Baker v. University Health Physicians, et. al.,
Ct. Appeals, Div. Two, February 22, 2012

Authored by the JSH Appellate Team

Plaintiff’s daughter, Tara, consulted with Dr. Wittman after being hospitalized for blood clots. Dr. Wittman was a certified specialist in pediatrics with a subspecialty in pediatric hematology/oncology. Tara later died and plaintiff sued for malpractice.

Prior to trial, plaintiff disclosed a medical expert, who was a certified internist specialist with subspecialties in oncology and hematology. Defendants moved for summary judgment, arguing the expert was not qualified under A.R.S. § 12-2604 because he did not have the same specialty and subspecialties as Dr. Wittman. The trial court granted summary judgment and plaintiff appealed.

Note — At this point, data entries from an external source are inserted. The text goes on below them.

(* ===== verification/SearchDefs.v ===== *)
(** * SearchDefs

    packages/search: definitions.go, registry.go, cast.go, temporal.go and
    field_sql.go: the catalogue of targets, fields and attributes that queries
    are bound against, the cast type names, interval literals and the SQL
    columns of fields. *)
From S2P Require Import Prelude GoStrings GoTime Ast.

(** ** definitions.go *)

Record FieldDefinition := mkField { fName : string; fType : ValueType }.
Record TargetDefinition := mkTarget { tTarget : Target; tFields : list FieldDefinition }.
Record AttributeDefinition := mkAttr { aPath : string; aType : ValueType }.

Definition BuiltinAttributeDefinitions : list AttributeDefinition :=
  [ mkAttr "upstream.size" TypeInteger;
    mkAttr "upstream.last_modified" TypeTimestamp;
    mkAttr "upstream.header.content_type" TypeString;
    mkAttr "upstream.s3.version_id" TypeString;
    mkAttr "core.first_seen_at" TypeTimestamp;
    mkAttr "core.last_seen_at" TypeTimestamp;
    mkAttr "core.object_id" TypeString ].

Definition RegisteredAttributeDefinitions : list AttributeDefinition :=
  [ mkAttr "extracted.content_sha256" TypeString ].

Definition BuiltinTargetDefinitions : list TargetDefinition :=
  [ mkTarget TargetObjects
      [ mkField "id" TypeString; mkField "bucket_id" TypeString; mkField "key" TypeString;
        mkField "created_at" TypeTimestamp; mkField "updated_at" TypeTimestamp ];
    mkTarget TargetRelations
      [ mkField "id" TypeString; mkField "source_object_id" TypeString;
        mkField "target_object_id" TypeString; mkField "relation_type" TypeString;
        mkField "created_at" TypeTimestamp; mkField "updated_at" TypeTimestamp ] ].

(** ** registry.go *)

(** The [Registry] interface: what the binder asks of a catalogue.  The
    definitions returned carry the name they were asked for. *)
Class Registry (R : Type) := {
  ResolveTarget : R -> Target -> option TargetDefinition;
  ResolveField : R -> Target -> string -> option FieldDefinition;
  ResolveAttribute : R -> string -> option AttributeDefinition
}.

(** The maps are keyed by the string of the target, as in Go. *)
Record StaticRegistry := mkRegistry {
  targets : gmap string TargetDefinition;
  fields : gmap string (gmap string FieldDefinition);
  attributes : gmap string AttributeDefinition
}.

Definition field_map (fs : list FieldDefinition) : gmap string FieldDefinition :=
  fold_left (fun m f => <[fName f := f]> m) fs ∅.

Definition add_target (r : StaticRegistry) (t : TargetDefinition) : StaticRegistry :=
  let k := Target_string (tTarget t) in
  mkRegistry (<[k := t]> (targets r)) (<[k := field_map (tFields t)]> (fields r)) (attributes r).

Definition add_attribute (r : StaticRegistry) (a : AttributeDefinition) : StaticRegistry :=
  mkRegistry (targets r) (fields r) (<[aPath a := a]> (attributes r)).

Definition NewStaticRegistry (ts : list TargetDefinition) (ats : list AttributeDefinition)
  : StaticRegistry :=
  fold_left add_attribute ats (fold_left add_target ts (mkRegistry ∅ ∅ ∅)).

Definition BuiltinRegistry : StaticRegistry :=
  NewStaticRegistry BuiltinTargetDefinitions BuiltinAttributeDefinitions.

#[export] Instance StaticRegistry_Registry : Registry StaticRegistry := {|
  ResolveTarget r t := targets r !! Target_string t;
  ResolveField r t name := fs ← fields r !! Target_string t; fs !! name;
  ResolveAttribute r path := attributes r !! path
|}.

(** ** cast.go *)

Definition castTypeNames : gmap string ValueType := list_to_map [
  ("text", TypeString); ("varchar", TypeString); ("string", TypeString);
  ("integer", TypeInteger); ("int", TypeInteger); ("bigint", TypeInteger);
  ("float", TypeFloat); ("real", TypeFloat); ("double", TypeFloat);
  ("boolean", TypeBoolean); ("bool", TypeBoolean);
  ("timestamp", TypeTimestamp); ("timestamptz", TypeTimestamp); ("date", TypeTimestamp)
].

(** [None] is the error "unsupported cast type". *)
Definition ParseCastType (name : string) : option ValueType :=
  castTypeNames !! ToLower (TrimSpace name).

Definition isValidCastOperand (e : Expr) : bool :=
  match e with
  | AttrRef _ | StringLiteral _ | TimestampLiteral _ => true
  | _ => false
  end.

(** The types a cast can name. *)
Definition castable (t : ValueType) : bool :=
  match t with
  | TypeString | TypeInteger | TypeFloat | TypeBoolean | TypeTimestamp => true
  | _ => false
  end.

(** ** temporal.go *)

(** White space of [\s] in a Go regular expression. *)
Definition regexp_space (c : ascii) : bool :=
  in_range 9 10 c || in_range 12 13 c || (byte c =? 32)%Z.

Definition interval_units : list string :=
  [ "second"; "seconds"; "minute"; "minutes"; "hour"; "hours"; "day"; "days";
    "week"; "weeks"; "month"; "months"; "year"; "years" ].

(** [intervalPattern.FindStringSubmatch]: the digits and the unit. *)
Definition interval_match (s : string) : option (string * string) :=
  let '(quantity, rest) := span IsDigit s in
  let '(gap, unit_) := span regexp_space rest in
  if negb (String.eqb quantity "") && negb (String.eqb gap "")
     && existsb (fun u => EqualFold unit_ u) interval_units
  then Some (quantity, unit_) else None.

Definition normalizeIntervalUnit (u : string) : string :=
  let l := ToLower u in
  if String.eqb l "second" || String.eqb l "seconds" then "seconds"
  else if String.eqb l "minute" || String.eqb l "minutes" then "minutes"
  else if String.eqb l "hour" || String.eqb l "hours" then "hours"
  else if String.eqb l "day" || String.eqb l "days" then "days"
  else if String.eqb l "week" || String.eqb l "weeks" then "weeks"
  else if String.eqb l "month" || String.eqb l "months" then "months"
  else if String.eqb l "year" || String.eqb l "years" then "years"
  else u.

(** [None] is the error "invalid interval". *)
Definition ParseIntervalValue (text : string) : option string :=
  match interval_match (TrimSpace text) with
  | Some (quantity, u) => Some (quantity +:+ " " +:+ normalizeIntervalUnit u)
  | None => None
  end.

(** [None] is the error "invalid arithmetic between". *)
Definition arithmeticResultType (op : ArithmeticOp) (left right : ValueType) : option ValueType :=
  match op with
  | ArithAdd =>
      if bool_decide (left = TypeTimestamp) && bool_decide (right = TypeInterval)
      then Some TypeTimestamp
      else if bool_decide (left = TypeInterval) && bool_decide (right = TypeTimestamp)
      then Some TypeTimestamp else None
  | ArithSub =>
      if bool_decide (left = TypeTimestamp) && bool_decide (right = TypeInterval)
      then Some TypeTimestamp else None
  | ArithOther _ => None
  end.

Inductive interval_error := InvalidInterval (text : string) | InvalidIntervalValue.

Definition formatIntervalSQL (value : string) : result interval_error string :=
  match ParseIntervalValue value with
  | None => Err (InvalidInterval value)
  | Some normalized =>
      if Contains normalized "'" then Err InvalidIntervalValue
      else Ok ("interval '" +:+ normalized +:+ "'")
  end.

(** ** field_sql.go *)

Inductive field_sql_error :=
| UnsupportedFieldTarget (t : Target)
| UnsupportedField (name : string) (t : Target).

Definition targetTableName (t : Target) : option string :=
  match t with
  | TargetObjects => Some "objects"
  | TargetRelations => Some "relations"
  | TargetOther _ => None
  end.

Definition FieldSQLColumn (t : Target) (fieldName : string) : result field_sql_error string :=
  match targetTableName t with
  | None => Err (UnsupportedFieldTarget t)
  | Some table =>
      let candidates :=
        List.concat (map tFields
          (List.filter (fun d => bool_decide (tTarget d = t)) BuiltinTargetDefinitions)) in
      match List.find (fun f => String.eqb (fName f) fieldName) candidates with
      | Some f => Ok (table +:+ "." +:+ fName f)
      | None => Err (UnsupportedField fieldName t)
      end
  end.

(** ** Lemmas *)

Lemma field_map_lookup fs name d :
  field_map fs !! name = Some d -> fName d = name /\ d ∈ fs.
Proof.
  unfold field_map.
  enough (forall m : gmap string FieldDefinition,
    (forall n d, m !! n = Some d -> fName d = n /\ d ∈ fs) ->
    forall l, (forall f, f ∈ l -> f ∈ fs) ->
    fold_left (fun m f => <[fName f := f]> m) l m !! name = Some d ->
    fName d = name /\ d ∈ fs) as Hgen.
  { apply (Hgen ∅); [intros n d'; by rewrite lookup_empty|done]. }
  intros m Hm l; revert m Hm; induction l as [|f l IH]; intros m Hm Hl; cbn; [apply Hm|].
  apply IH.
  - intros n d'. rewrite lookup_insert. case_decide as Hn; [|apply Hm].
    intros [= <-]. split; [done|]. apply Hl. by left.
  - intros f' Hf'. apply Hl. by right.
Qed.

Lemma castTypeNames_castable n t : castTypeNames !! n = Some t -> castable t = true.
Proof.
  intros H. apply elem_of_list_to_map_2 in H.
  rewrite !elem_of_cons in H. destruct_or!; inversion H; done.
Qed.

Lemma ParseCastType_castable n t : ParseCastType n = Some t -> castable t = true.
Proof. apply castTypeNames_castable. Qed.
Lemma lexLoop_render fuel i ts :
  Forall (fun t => wf_token t = true) ts -> String.length (render ts) <= fuel ->
  lexLoop fuel i (render ts) = Ok (ts ++ [EOF]).
Proof.
  revert fuel i; induction ts as [|t ts IH]; intros fuel i Hts Hf; [by destruct fuel|].
  apply Forall_cons_1 in Hts as [Ht Hts]. cbn [render] in *.
  destruct (lexStep_text i t (render ts) Ht) as (r & rest & next & Htext & Hstep).
  pose proof (lexStep_spec i r rest) as Hlen. rewrite Hstep in Hlen. destruct Hlen as [Hlen _].
  rewrite Htext in *. cbn in Hf, Hlen.
  do 2 (destruct fuel as [|fuel]; [lia|]). cbn. rewrite Hstep. cbn. rewrite lexStep_space.
  cbn. by rewrite IH by (done || lia).
Qed.

Lemma lex_render ts :
  Forall (fun t => wf_token t = true) ts -> lex (render ts) = Ok (ts ++ [EOF]).
Proof. intros H. by apply lexLoop_render. Qed.
(* ===== verification/Printer.v ===== *)
(** * Printer

    The trees that [search.Parse] produces, their nesting depth, and their text:
    the specification of the parser.  [wf_query] is the shape of a parsed query,
    [print_query] a query's tokens; the theorems that relate them to [Parse] are
    in ParserProofs. *)
From S2P Require Import Prelude GoStrings GoFloat GoTime Ast SearchDefs Lexer Parser.
Local Open Scope nat_scope.

(** ** Well-formed trees *)

Definition known_comparison (op : ComparisonOp) : bool :=
  match op with OpOther _ => false | _ => true end.
Definition known_arith (op : ArithmeticOp) : bool :=
  match op with ArithOther _ => false | _ => true end.
Definition known_bool (op : BoolOp) : bool := match op with BoolOther _ => false | _ => true end.
Definition known_direction (d : RelationDirection) : bool :=
  match d with RelationOther _ => false | _ => true end.
Definition known_target (t : Target) : bool := match t with TargetOther _ => false | _ => true end.
Definition known_sort (d : SortDirection) : bool :=
  match d with SortOther _ => false | _ => true end.
Definition int64 (z : Z) : bool := ((0 <=? z) && (z <? 2 ^ 63))%Z.

(** Identifiers that start an operand which is not a field. *)
Definition operand_keywords : list string :=
  ["CAST"; "TRUE"; "FALSE"; "NULL"; "TIMESTAMP"; "DATE"; "INTERVAL"].
Definition wf_field (n : string) : bool :=
  is_ident n && negb (existsb (EqualFold n) operand_keywords).

Definition is_arith (e : Expr) : bool := match e with ArithmeticExpr _ _ _ => true | _ => false end.

Fixpoint wf_operand (e : Expr) : bool :=
  match e with
  | FieldRef n => wf_field n
  | AttrRef path => is_ok (validateAttributePath path)
  | CastExpr e t => wf_operand e && castable t
  | ArithmeticExpr op l r => known_arith op && wf_operand l && wf_operand r && negb (is_arith r)
  | IntLiteral z => int64 z
  | StringLiteral _ | FloatLiteral _ | BoolLiteral _ | TimestampLiteral _ | NowExpr
  | IntervalLiteral _ | NullLiteral => true
  | _ => false
  end.

(** The first token of the operand's text is the keyword NOT. *)
Fixpoint starts_not (e : Expr) : bool :=
  match e with
  | FieldRef n => EqualFold n "NOT"
  | ArithmeticExpr _ l _ => starts_not l
  | _ => false
  end.
Definition wf_left (e : Expr) : bool := wf_operand e && negb (starts_not e).

Fixpoint wf_condition (e : Expr) : bool :=
  match e with
  | BoolExpr op ts => known_bool op && (2 <=? List.length ts) && forallb wf_condition ts
  | NotExpr _ e => wf_condition e
  | Comparison _ op l r => known_comparison op && wf_left l && wf_operand r
  | InComparison _ l vs => wf_left l && (1 <=? List.length vs) && forallb wf_operand vs
  | BetweenComparison _ l lo up => wf_left l && wf_operand lo && wf_operand up
  | NullComparison _ l _ => wf_left l
  | RelationPredicate _ t d => is_ok (validateRelationType t) && known_direction d
  | BucketPredicate _ n => is_ok (validateBucketName n)
  | _ => false
  end.

Definition is_bool (e : Expr) : bool := match e with BoolExpr _ _ => true | _ => false end.
Definition is_pointer (e : Expr) : bool :=
  match e with
  | NotExpr Ptr _ | Comparison Ptr _ _ _ | InComparison Ptr _ _ | BetweenComparison Ptr _ _ _
  | NullComparison Ptr _ _ | RelationPredicate Ptr _ _ | BucketPredicate Ptr _ => true
  | _ => false
  end.

(** A condition as [parseBoolExpr] returns it. *)
Definition wf_top (e : Expr) : bool := wf_condition e && (is_bool e || is_pointer e).

Definition wf_order (o : OrderExpr) : bool := wf_operand (oExpr o) && known_sort (oDirection o).
Definition wf_bound (o : option Z) : bool := match o with Some z => int64 z | None => true end.
Definition wf_where (e : Expr) : bool := match e with NilExpr => true | _ => wf_top e end.
Definition wf_query (q : Query) : bool :=
  String.eqb (Version q) VersionV1 && known_target (From q) && wf_where (Where q)
  && forallb wf_order (OrderBy q) && wf_bound (Limit q) && wf_bound (Offset q).

(** ** Literals whose printed text reads back as the same value *)

Fixpoint literals_ok (e : Expr) : bool :=
  match e with
  | BoolExpr _ ts => forallb literals_ok ts
  | NotExpr _ e | CastExpr e _ | NullComparison _ e _ => literals_ok e
  | Comparison _ _ l r | ArithmeticExpr _ l r => literals_ok l && literals_ok r
  | InComparison _ l vs => literals_ok l && forallb literals_ok vs
  | BetweenComparison _ l lo up => literals_ok l && literals_ok lo && literals_ok up
  | FloatLiteral f =>
      match format_decimal f with
      | Some s => is_number s && Contains s "." && bool_decide (ParseFloat s = Some f)
      | None => false
      end
  | TimestampLiteral t => bool_decide (ParseRFC3339 (FormatRFC3339NanoUTC t) = Some t)
  | IntervalLiteral v => bool_decide (ParseIntervalValue v = Some v)
  | _ => true
  end.
Definition query_literals_ok (q : Query) : bool :=
  literals_ok (Where q) && forallb (fun o => literals_ok (oExpr o)) (OrderBy q).

(** ** Tokens of a tree *)

Definition kw (s : string) : token := mkToken tokenIdent s.
Definition str_ (s : string) : token := mkToken tokenString s.
Definition num (s : string) : token := mkToken tokenNumber s.
Definition oper (s : string) : token := mkToken tokenOperator s.
Definition lpar : token := mkToken tokenLParen "(".
Definition rpar : token := mkToken tokenRParen ")".
Definition comma : token := mkToken tokenComma ",".

Definition arith_text (op : ArithmeticOp) : string :=
  match op with ArithSub => "-" | _ => "+" end.

Fixpoint operand_tokens (e : Expr) : list token :=
  match e with
  | FieldRef n => [kw n]
  | AttrRef path => [kw "ATTR"; lpar; str_ path; rpar]
  | CastExpr e t =>
      [kw "CAST"; lpar] ++ operand_tokens e ++ [kw "AS"; kw (ValueType_string t); rpar]
  | StringLiteral s => [str_ s]
  | IntLiteral z => [num (itoa z)]
  | FloatLiteral f => [num (default "" (format_decimal f))]
  | BoolLiteral b => [kw (if b then "TRUE" else "FALSE")]
  | TimestampLiteral t => [kw "TIMESTAMP"; str_ (FormatRFC3339NanoUTC t)]
  | NowExpr => [kw "NOW"; lpar; rpar]
  | IntervalLiteral v => [kw "INTERVAL"; str_ v]
  | ArithmeticExpr op l r => operand_tokens l ++ [oper (arith_text op)] ++ operand_tokens r
  | _ => [kw "NULL"]
  end.

Definition comparison_token (op : ComparisonOp) : token :=
  match op with
  | OpEq => oper "=" | OpNeq => oper "!=" | OpLt => oper "<" | OpLte => oper "<="
  | OpGt => oper ">" | OpGte => oper ">=" | OpLike => kw "LIKE" | _ => kw "ILIKE"
  end.

(** Lists of tokens with a separator in front of all but the first. *)
Definition sep_tokens (sep : token) (l : list (list token)) : list token :=
  match l with
  | [] => []
  | x :: l => x ++ List.concat (map (cons sep) l)
  end.

(** The operand of NOT, and a term of a condition with operator [op], is in
    parentheses when the parser would otherwise not return it. *)
Definition needs_parens (op : BoolOp) (e : Expr) : bool :=
  is_pointer e ||
  match e, op with
  | BoolExpr BoolAnd _, BoolOr => false
  | BoolExpr _ _, _ => true
  | _, _ => false
  end.
Definition paren_if (b : bool) (ts : list token) : list token :=
  if b then [lpar] ++ ts ++ [rpar] else ts.
Definition bool_keyword (op : BoolOp) : string :=
  match op with BoolOr => "OR" | _ => "AND" end.

Fixpoint condition_tokens (e : Expr) : list token :=
  match e with
  | BoolExpr op ts =>
      sep_tokens (kw (bool_keyword op))
        (map (fun t => paren_if (needs_parens op t) (condition_tokens t)) ts)
  | NotExpr _ e => kw "NOT" :: paren_if (needs_parens BoolAnd e) (condition_tokens e)
  | Comparison _ op l r => operand_tokens l ++ [comparison_token op] ++ operand_tokens r
  | InComparison _ l vs =>
      operand_tokens l ++ [kw "IN"; lpar] ++ sep_tokens comma (map operand_tokens vs) ++ [rpar]
  | BetweenComparison _ l lo up =>
      operand_tokens l ++ [kw "BETWEEN"] ++ operand_tokens lo ++ [kw "AND"] ++ operand_tokens up
  | NullComparison _ l n =>
      operand_tokens l ++ [kw "IS"] ++ (if n : bool then [kw "NOT"] else []) ++ [kw "NULL"]
  | RelationPredicate _ t d =>
      [kw "HAS_RELATION"; lpar; str_ t; comma; str_ (RelationDirection_string d); rpar]
  | BucketPredicate _ n => [kw "BUCKET"; lpar; str_ n; rpar]
  | _ => []
  end.

Definition order_tokens (o : OrderExpr) : list token :=
  operand_tokens (oExpr o) ++ [kw (match oDirection o with SortDesc => "DESC" | _ => "ASC" end)].
Definition bound_tokens (keyword : string) (o : option Z) : list token :=
  match o with Some z => [kw keyword; num (itoa z)] | None => [] end.
Definition where_tokens (e : Expr) : list token :=
  match e with NilExpr => [] | _ => kw "WHERE" :: condition_tokens e end.
Definition query_tokens (q : Query) : list token :=
  [kw "FROM"; kw (Target_string (From q))]
  ++ where_tokens (Where q)
  ++ match OrderBy q with
     | [] => []
     | os => [kw "ORDER"; kw "BY"] ++ sep_tokens comma (map order_tokens os)
     end
  ++ bound_tokens "LIMIT" (Limit q) ++ bound_tokens "OFFSET" (Offset q).

Definition print_query (q : Query) : string := render (query_tokens q).

(** ** Nesting depth of the text *)

Definition max_list (l : list nat) : nat := fold_right Nat.max 0 l.

Fixpoint operand_depth (e : Expr) : nat :=
  match e with
  | CastExpr e _ => S (operand_depth e)
  | ArithmeticExpr _ l r => Nat.max (operand_depth l) (operand_depth r)
  | _ => 1
  end.

(** The depth [parseBoolExpr] reaches on the condition without parentheses. *)
Fixpoint condition_depth (e : Expr) : nat :=
  match e with
  | BoolExpr op ts =>
      max_list (map (fun t => (if needs_parens op t then 1 else 0) + condition_depth t) ts)
  | NotExpr _ e => S ((if needs_parens BoolAnd e then 1 else 0) + condition_depth e)
  | Comparison _ _ l r => S (Nat.max (operand_depth l) (operand_depth r))
  | InComparison _ l vs => S (Nat.max (operand_depth l) (max_list (map operand_depth vs)))
  | BetweenComparison _ l lo up =>
      S (Nat.max (operand_depth l) (Nat.max (operand_depth lo) (operand_depth up)))
  | NullComparison _ l _ => S (operand_depth l)
  | _ => 1
  end.
Definition query_depth (q : Query) : nat :=
  Nat.max (condition_depth (Where q)) (max_list (map (fun o => operand_depth (oExpr o)) (OrderBy q))).

(** A query whose text the parser reads back. *)
Definition printable (q : Query) : bool :=
  wf_query q && query_literals_ok q && (query_depth q <=? maxExpressionDepth)
  && (Z.of_nat (String.length (print_query q)) <=? MaxQueryBytes)%Z.
(* ===== verification/ParserRoundtrip.v ===== *)
(** * ParserRoundtrip

    [Parse] reads back the text of every printable query: with [Parse_wf] this
    makes the printable queries the values of the parser, and shows precedence,
    associativity and every production of the grammar at once. *)
From S2P Require Import Prelude GoStrings GoFloat GoTime Ast SearchDefs Lexer Parser Printer.
From S2P Require Import ParserProofs.
Local Open Scope nat_scope.

(** ** Reading a list of tokens

    [reads d m ts a F]: at depth [d], [m] reads exactly the tokens [ts] and returns
    [a], when the token that follows them satisfies [F]. *)
Definition next_token (ts : list token) : token := hd EOF ts.

Definition reads {A} (d : nat) (m : P A) (ts : list token) (a : A) (F : token -> bool) : Prop :=
  forall rest i, F (next_token rest) = true ->
  exists i', m (mkParser (ts ++ rest) i d) = Ok (a, mkParser rest i' d).

Section Reading.
Context {A : Type} (d : nat) (a : A) (F : token -> bool).
Implicit Types (ts : list token) (t : token).

Lemma reads_ret : reads d (mret a) [] a F.
Proof. intros rest i _. by exists i. Qed.

Lemma reads_bind {B} (m : P B) (f : B -> P A) ts1 ts2 b F1 :
  reads d m ts1 b F1 -> reads d (f b) ts2 a F ->
  (forall rest, F (next_token rest) = true -> F1 (next_token (ts2 ++ rest)) = true) ->
  reads d (m ≫= f) (ts1 ++ ts2) a F.
Proof.
  intros Hm Hf HF rest i Hr. destruct (Hm (ts2 ++ rest) i (HF rest Hr)) as [i1 E1].
  destruct (Hf rest i1 Hr) as [i2 E2]. exists i2.
  unfold mbind, P_bind. by rewrite <- app_assoc, E1.
Qed.
(** The binder decides the typing relations, from any state. *)
Lemma binder_decides e : bind_ok e.
Proof.
  induction e using Expr_ind';
    try (eapply bindLiteral_ok;
         [done|done|by constructor|intros t'; inversion 1; by subst|done]).
  - split; cbn; (eapply decides_iff; [apply decides_fail| |done]); cbn; intros; split; inversion 1; by subst.
  - apply condition_type; [done| |done]. cbn.
    eapply decides_unit; [by apply bindTerms_ok|]. split; [|intros [_ ?]; by constructor].
    inversion 1; subst; [by exists tt|done].
  - destruct IHe as [He _]. apply condition_type; [done| |done]. cbn.
    eapply decides_unit; [by apply decides_wrap, He|]. split; [|intros [_ ?]; by constructor].
    inversion 1; subst; [by exists tt|done].
  - by apply bindComparison_ok.
  - destruct IHe as [_ He]. apply condition_type; [done| |done]. cbn.
    eapply decides_unit; [eapply decides_bind; [exact He|intros; by apply bindValues_ok]|].
    cbn. split.
    + inversion 1; subst; [|done]. by exists tt, tl.
    + intros (_ & tl & ? & ?). by econstructor.
  - by apply bindBetween_ok.
  - destruct IHe as [He _]. apply condition_type; [done| |done]. cbn.
    eapply decides_unit; [exact He|]. split; [|intros [_ ?]; by constructor].
    inversion 1; subst; [by exists tt|done].
  - apply condition_type; [done| |done]. cbn. unfold bindRelationPredicate.
    case_bool_decide as Hfrom.
    + eapply decides_unit; [apply decides_add|]. split; [by exists tt|]. intros _. by constructor.
    + eapply decides_unit; [apply decides_fail'|]. cbn. split; [|by intros [? ?]]. by inversion 1; subst.
  - apply condition_type; [done| |done]. cbn. unfold bindBucketPredicate.
    case_bool_decide as Hfrom.
    + eapply decides_unit; [apply decides_add|]. split; [by exists tt|]. intros _. by constructor.
    + eapply decides_unit; [apply decides_fail'|]. cbn. split; [|by intros [? ?]]. by inversion 1; subst.
  - (* FieldRef *)
    unfold bind_ok, bindExpr, exprType. cbn. unfold bindField.
    destruct (ResolveField registry from n) as [d|] eqn:Hd; split.
    + eapply decides_unit; [apply decides_add|]. split; [by exists tt|]. intros _. by econstructor.
    + eapply (decides_iff _ _ _ ([_] ++ [])); [eapply decides_bind; [apply decides_add|intros; apply decides_ret]| |done].
      cbn. intros t. split.
      * inversion 1; subst; [|done]. exists tt. split; [done|]. congruence.
      * intros (_ & _ & ->). by constructor.
    + eapply decides_unit; [apply decides_fail|]. split; [|by intros [_ ?]]. inversion 1; subst; [congruence|done].
    + eapply decides_iff; [apply decides_fail| |done]. cbn. intros t. split; [|done].
      inversion 1; subst; [congruence|done].
  - (* AttrRef *)
    split; cbn.
    + eapply decides_unit; [apply decides_add|]. split; [by exists tt|]. intros _. by constructor.
    + eapply (decides_iff _ _ _ ([_] ++ [])); [eapply decides_bind; [apply decides_add|intros; apply decides_ret]| |done].
      cbn. intros t. split.
      * inversion 1; subst; [|done]. by exists tt.
      * intros (_ & _ & ->). by constructor.
  - by apply bindCast_ok.
  - by apply bindArith_ok.
Qed.
End Typing.

(** ** Sorting dependencies *)

Lemma rank_inj a b : dependencyKindRank a = dependencyKindRank b -> a = b.
Proof. by destruct a, b. Qed.

Lemma dependency_less_asym x y : dependency_less x y = true -> dependency_less y x = false.
Proof.
  unfold dependency_less. destruct x as [k n t], y as [k' n' t']; cbn [dKind dName dType].
  destruct (decide (k = k')) as [->|Hk].
  - rewrite bool_decide_true by done. cbn. rewrite String.eqb_sym.
    destruct (String.eqb_spec n' n); cbn; apply string_ltb_asym.
  - rewrite !bool_decide_false by done. cbn [negb]. rewrite Nat.ltb_lt, Nat.ltb_ge. lia.
Qed.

The court of appeals affirmed. A testifying expert must be of the same specialty, but not the same subspecialty as the treating physician to testify to the appropriate standard of care. Specialists are categorized according to the twenty-four boards established by the American Board of Medical Specialties. Among the twenty-four boards are specialties in pediatrics and internal medicine. Therefore, plaintiff’s expert was not qualified to testify to the standard of care of the treating physician. But because courts generally favor a resolution on the merits, the court allowed plaintiff the opportunity to present a qualified expert.

The court also rejected plaintiff’s argument that A.R.S. § 12-2604 violates the Anti-Abrogation Clause of the Arizona Constitution. The Legislature may regulate a cause of action as long as it does not completely abolish it.